(** C9.  The entry [Device.Fixture.borrowed] gives "constructor" as the
    flashing method of its only target, which names no member of the
    FlashingMethod enum: by the claim the entry is defective.  The check of
    [loadDevices] looks the name up in the enum object and tests what
    comes back, and under that name an object holds what it inherits: the
    catalog is loaded, after a sound entry and with nothing logged, and
    the target carries the inherited value as its flashing method. *)
Theorem C9_inherited_name_is_loaded :
  Device.defective Device.Fixture.flashingMethods
    Device.Fixture.userDefineKeys Device.Fixture.deviceTypes
    Device.Fixture.borrowed
  /\ exists sound,
       Device.Fixture.load [Device.Fixture.es915tx; Device.Fixture.borrowed]
       = ([],
          Ok [sound;
              Device.mkDevice (Val "DIY 2400 RX") (Val "DIY 2400 RX")
                (Val "DIY 2.4 GHz")
                [Device.mkTarget (Val "DIY_2400_RX_via_UART")
                   (Inherited "constructor")]
                [Own "BINDING_PHRASE"] (Nil Undefined) (Own "ExpressLRS")]).
Proof.
  split.
  - unfold Device.defective. do 4 right. left.
    exists (Device.mkTargetJSON (Val "DIY_2400_RX_via_UART")
              (Val "constructor")).
    split; [left; reflexivity|reflexivity].
  - eexists. vm_compute. reflexivity.
Qed.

- Exercise prompt
Each line in which the string "object" is found must be copied from the data.

- Response for this exercise
    [loadDevices] looks the name up in the enum object and tests what
    comes back, and under that name an object holds what it inherits: the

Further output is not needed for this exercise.